The thicket in which the three lay was of low but dense bushes, with high grass growing wherever the sun could reach it. In the grass tiny wild flowers, purple, blue and white were in bloom, and Robert inhaled their faint odor as he crouched, watching for the enemy who sought his life. It was a forest scene, the beauty of which would have pleased him at any other time, nor was he wholly unconscious of it now. The river itself, as Tayoga had stated, was narrow. At some points it did not seem to be more than ten or fifteen yards across, but it flowed in a slow, heavy current, showing depths below. Nor could he see, looking up and down the stream, any prospect of a ford.

Robert's gaze moved in an eager quest along the far shore, but he detected no sign of Tandakora, the Frenchman or their men. Yet he felt that Tayoga and Willet were right and that foes were on watch there. It was inevitable, because it was just the place where they could wait best for the three. Nevertheless he asked, though it was merely to confirm his own belief.

"Do you think they're in the brush, Dave?”

"Not a doubt of it, Robert," the hunter whispered back. "They haven't seen us yet, but they hope to do so soon.”

"And we also, who haven't seen them yet, hope to do so soon.”

"Aye, Robert, that's the fact. Ah, I think I catch a glimpse of them now. Tayoga, wouldn't you say that the reflection in the big green bush across the river is caused by a moonbeam falling on a burnished rifle barrel?”

"Not a doubt of it, Great Bear. Now, I see the rifle itself! And now I see the hands that hold it. The hands belong to a live warrior, an Ojibway, or a Pottowattomie. He is kneeling, waiting for a shot, if he should find anything to shoot at.”

"I see him, too, Tayoga, and there are three more warriors just beyond him. It's certainly the band of Tandakora and De Courcelles, and they've set a beautiful trap for three who will not come into it.”

"It is so, Great Bear. One may build a splendid bear trap but of what use is it if the bear stays away?”

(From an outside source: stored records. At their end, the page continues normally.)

(** The text the request shows as its answer: the message of the last
    [st.error] or [st.success]. *)
Fixpoint answer_text (tr : list event) : option pystr :=
  match tr with
  | [] => None
  | ev :: rest =>
      match answer_text rest with
      | Some t => Some t
      | None =>
          match ev with
          | StError msg => Some msg
          | StSuccess msg => Some msg
          | _ => None
          end
      end
  end.


(* ================================================================== *)
(** * Vocabulary of the statements *)

(** The string begins, or ends, with a character [strip()] would remove. *)
Definition leading_space (s : pystr) : bool :=
  match s with
  | c :: _ => is_space c
  | [] => false
  end.

Definition trailing_space (s : pystr) : bool := leading_space (rev s).

(** A code fence, bare. *)
Definition ticks3 : pystr := [BACKTICK; BACKTICK; BACKTICK].

(** Some character in class [P] is immediately followed by one in [Q]. *)
Fixpoint has_pair (P Q : char -> bool) (s : pystr) : bool :=
  match s with
  | x :: ((y :: _) as r) => (P x && Q y) || has_pair P Q r
  | _ => false
  end.

(** What substituting [r'(P)(Q)'] by [r'\1 \2'] comes to: a space between
    the two characters of every match, the scan resuming after the
    second. *)
Fixpoint space_pairs (P Q : char -> bool) (s : pystr) : pystr :=
  match s with
  | x :: ((y :: t) as r) =>
      if P x && Q y then x :: SPACE :: y :: space_pairs P Q t
      else x :: space_pairs P Q r
  | _ => s
  end.


(** The world [w] after further events, with its connection in state [l]. *)
Definition after (w : World) (evs : list event) (l : link) : World :=
  {| trace := trace w ++ evs; conn := l |}.

(** The database calls made for a statement up to the one that fails. *)
Definition calls_until (st : stage) (sql : pystr) : list event :=
  match st with
  | AtCursor => [DbCursor]
  | AtExecute => [DbCursor; DbExecute sql]
  | AtFetchall => [DbCursor; DbExecute sql; DbFetchall]
  end.

(* ================================================================== *)
(** * Sample values *)

(** A [str] value that does not spell a number: [float()] raises. *)
Definition word_cell (s : pystr) : cell :=
  {| cell_str := s;
     cell_float :=
       Exn (py "could not convert string to float: '" ++ s ++ py "'") |}.

(** An [int] value below [2^53], which [float()] converts exactly. *)
Definition int_cell (n : N) : cell :=
  {| cell_str := dec n; cell_float := Ok (FNum false n 0) |}.

(** The [float] 19.5, that is [39 * 2^-1]. *)
Definition float_19_5 : cell :=
  {| cell_str := py "19.5"; cell_float := Ok (FNum false 39 (-1)) |}.

(** A value the frame yields as [None]. *)
Definition null_cell : cell :=
  {| cell_str := py "None";
     cell_float :=
       Exn (py "float() argument must be a string or a real number, not 'NoneType'") |}.

Definition nike_row : record :=
  [ (py "brand", word_cell (py "Nike"));
    (py "product_name", word_cell (py "Tee"));
    (py "size", word_cell (py "L"));
    (py "color", word_cell (py "Black"));
    (py "price_per_item", float_19_5);
    (py "stock_quantity", int_cell 3) ].

(** A product whose price the query returns as text, with its currency
    sign: a [str] in every frame, which [float()] rejects. *)
Definition tagged_price_row : record :=
  [ (py "brand", word_cell (py "Nike"));
    (py "product_name", word_cell (py "Tee"));
    (py "price_per_item", word_cell (py "$19.50")) ].

Definition select_all : pystr := py "SELECT * FROM inventory".

(** A world in which the database is reachable and holds [rows], the
    model translates every question into [select_all], and answers the
    narration prompt with [narration].  It is used with rows whose values
    pandas leaves as they are. *)
Definition sample_env (rows : list record) (narration : Result pystr) : Env :=
  {| today := py "2024-01-01";
     generate_content := fun prompt =>
       if contains (py "You are a SQL expert") prompt
       then Ok select_all else narration;
     connect := Acquired;
     run_sql := fun _ => Rows rows;
     to_string := fun _ => [];
     frame_rows := fun rows => rows |}.

Definition sample_question : pystr := py "Do we have Nike shirts in size L?".

(** A world whose model gives the same reply to every prompt. *)
Definition constant_env (reply : Result pystr) : Env :=
  {| today := py "2024-01-01";
     generate_content := fun _ => reply;
     connect := Acquired;
     run_sql := fun _ => Rows [];
     to_string := fun _ => [];
     frame_rows := fun rows => rows |}.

"But what are we to do?" asked Robert. "We can't cross in the face of such a force.”

"We'll go down the stream," replied Willet, "keeping hidden, of course, in the thickets, and look for a chance to pass. Of course, they've sent men in both directions along the bank, but we may go farther than any of them.”

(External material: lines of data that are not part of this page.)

(** * YARD base grammar: the rule combinators of [yard_base_grammar.hpp]

    A YARD parse rule is a type with no fields and one static function
    [Match(ParserState_T& p)] returning [bool].  The parser [p] is passed by
    reference and mutated in place, and [Match] may also leave by a C++
    exception ([Finao] throws, [Store] catches and rethrows).

    The embedding is shallow.  A rule is a function from the parser state at
    entry to an [Outcome]: the returned boolean together with the parser state
    at exit, or the parser state at the moment an exception escapes.  The
    [while] loops of [Star] and [UntilPast] are not bounded by the source, so
    every rule takes a fuel argument and a loop that uses it up yields
    [OutOfFuel].

    The parser is a template parameter of the source; here it is a type
    class with the member functions the rules call.  What the rules rely on
    is stated as laws on that interface, and a text parser over strings with
    a tree of labelled nodes gives the laws a model and the scenarios an
    input.

    Contents: outcomes and the parser interface; the rules; the matching
    contract; the text parser; then the properties: the [||] and [&&]
    chains, fuel, failure transparency, lookahead and sentinels, the node
    stack, choice and sequence, repetition, scanning ahead, and the
    scenarios evaluated on the text parser. *)

From Stdlib Require Import List ZArith Lia Bool Arith String Ascii.
Import ListNotations.

#[local] Set Warnings "-register-all".

(** ** Outcomes of [Match] *)

Inductive Outcome (P : Type) : Type :=
| Ret (b : bool) (p : P)   (* [return b;], the parser left in state [p] *)
| Throw (p : P)            (* an exception escapes; [p] is the parser then *)
| Undefined                (* a parser operation called outside its domain *)
| OutOfFuel.               (* the fuel of the model ran out: no result yet *)

Arguments Ret {P} b p.
Arguments Throw {P} p.
Arguments Undefined {P}.
Arguments OutOfFuel {P}.

(** A rule: fuel, parser state at entry, outcome. *)
Definition Rule (P : Type) : Type := nat -> P -> Outcome P.

(** The parser state an ended call leaves behind. *)
Definition final_state {P : Type} (o : Outcome P) : option P :=
  match o with
  | Ret _ p | Throw p => Some p
  | Undefined | OutOfFuel => None
  end.

(** ** The parser interface

    [ParserState_T] is a template parameter of every [Match]: the rules use
    seven member functions and the member type [Iterator], and nothing else.
    The class lists exactly those. *)

Class ParserState (P : Type) : Type := {
  Iterator : Type;
  StartNode : Z -> P -> P;
  CompleteNode : Z -> P -> P;
  AbandonNode : Z -> P -> P;
  AtEnd : P -> bool;
  GetPos : P -> Iterator;
  SetPos : Iterator -> P -> P;
  GotoNext : P -> P
}.

(** ** The rules *)

Section Rules.

Context {P : Type} {PS : ParserState P}.

(** [a || b] of C++ on two [Match] calls: [b] runs only after [a] returned
    false, on the parser as [a] left it. *)
Definition orelse (A B : Rule P) : Rule P := fun n p =>
  match A n p with
  | Ret false p' => B n p'
  | o => o
  end.

(** [a && b] of C++ on two [Match] calls: [b] runs only after [a] returned
    true, on the parser as [a] left it. *)
Definition andalso (A B : Rule P) : Rule P := fun n p =>
  match A n p with
  | Ret true p' => B n p'
  | o => o
  end.

(** Modelled from the spec: [p.GotoNext()] as the rules call it.  The
    parser is not part of the source file; its interface description says
    that advancing is undefined when the cursor is already at the end, so a
    call there yields [Undefined] and any other call continues with the
    advanced parser. *)
Definition call_GotoNext (p : P) (k : P -> Outcome P) : Outcome P :=
  if AtEnd p then Undefined else k (GotoNext p).

(** [Store<Label_T, Rule_T>], with [Label_T::id] as [id].  The handler
    [catch(...)] abandons the node and rethrows; its diagnostic line on
    [std::cerr] is not part of the parser state and is left out. *)
Definition Store (id : Z) (R : Rule P) : Rule P := fun n p =>
  match R n (StartNode id p) with
  | Ret true p' => Ret true (CompleteNode id p')
  | Ret false p' => Ret false (AbandonNode id p')
  | Throw p' => Throw (AbandonNode id p')
  | Undefined => Undefined
  | OutOfFuel => OutOfFuel
  end.

(** [Finao<Rule_T>]: [throw 0] when the rule fails. *)
Definition Finao (R : Rule P) : Rule P := fun n p =>
  match R n p with
  | Ret true p' => Ret true p'
  | Ret false p' => Throw p'
  | o => o
  end.

Definition True_T : Rule P := fun _ p => Ret true p.

Definition False_T : Rule P := fun _ p => Ret false p.

Definition EndOfInput_T : Rule P := fun _ p => Ret (AtEnd p) p.

(** [At<Rule_T>]: [SetPos(pos)] is reached only when the rule matched. *)
Definition At (R : Rule P) : Rule P := fun n p =>
  let pos := GetPos p in
  match R n p with
  | Ret true p' => Ret true (SetPos pos p')
  | Ret false p' => Ret false p'
  | o => o
  end.

Definition NotAt (R : Rule P) : Rule P := fun n p =>
  let pos := GetPos p in
  match R n p with
  | Ret true p' => Ret false (SetPos pos p')
  | Ret false p' => Ret true p'
  | o => o
  end.

(** [Or<T0, ..., T9>]: one [||] chain, left to right. *)
Definition Or (T0 T1 T2 T3 T4 T5 T6 T7 T8 T9 : Rule P) : Rule P :=
  orelse (orelse (orelse (orelse (orelse (orelse (orelse (orelse (orelse
    T0 T1) T2) T3) T4) T5) T6) T7) T8) T9.

(** [Seq<T0, ..., T9>]: one [&&] chain, and [SetPos(pos)] in the [else]
    branch. *)
Definition Seq (T0 T1 T2 T3 T4 T5 T6 T7 T8 T9 : Rule P) : Rule P := fun n p =>
  let pos := GetPos p in
  match
    andalso (andalso (andalso (andalso (andalso (andalso (andalso (andalso
      (andalso T0 T1) T2) T3) T4) T5) T6) T7) T8) T9 n p
  with
  | Ret true p' => Ret true p'
  | Ret false p' => Ret false (SetPos pos p')
  | o => o
  end.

He led the way, and they went cautiously through the thickets two or three miles, all the time intently watching the other shore. Twice they saw Indian sentinels on watch, and knew that they could not risk the passage. Finally they stopped and waited a full two hours in the thickets, the contest becoming one of patience.

Meanwhile the night was absolutely silent. The wind was dead, and the leaves hung straight down. The deep, slow current of the river, although flowing between narrow banks, made no noise, and Robert's mind, colored by the conditions of the moment, began to believe that the enemy had gone away. It was impossible for them to wait so long for foresters whom they did not see and who might never come. Then he dismissed imagination and impression, and turned with a wrench to his judgment. He knew enough of the warriors of the wilderness to know that nobody could wait longer than they. Patience was one of the chief commodities of savage life, because their habits were not complex, and all the time in the world was theirs.

He took lessons, too, from Tayoga and Willet. The Onondaga, an Indian himself, had an illimitable patience, and Willet, from long practice, had acquired the ability to remain motionless for hours at a time. He looked at them as they crouched beside him, still and silent figures in the dusk, apparently growing from the earth like the bushes about them, and fixed as they were. The suggestion to go on that had risen to his lips never passed them and he settled into the same immobility.

Another hour, that was three to Robert, dragged by, and Tayoga led the way again down the stream, Robert and the hunter following without a word. They went a long distance and then the Onondaga uttered a whisper of surprise and satisfaction.

"A bridge!" he said.

"Where? I don't see it," said Robert.

"Look farther where the stream narrows. Behold the great tree that has been blown down and that has fallen from bank to bank?”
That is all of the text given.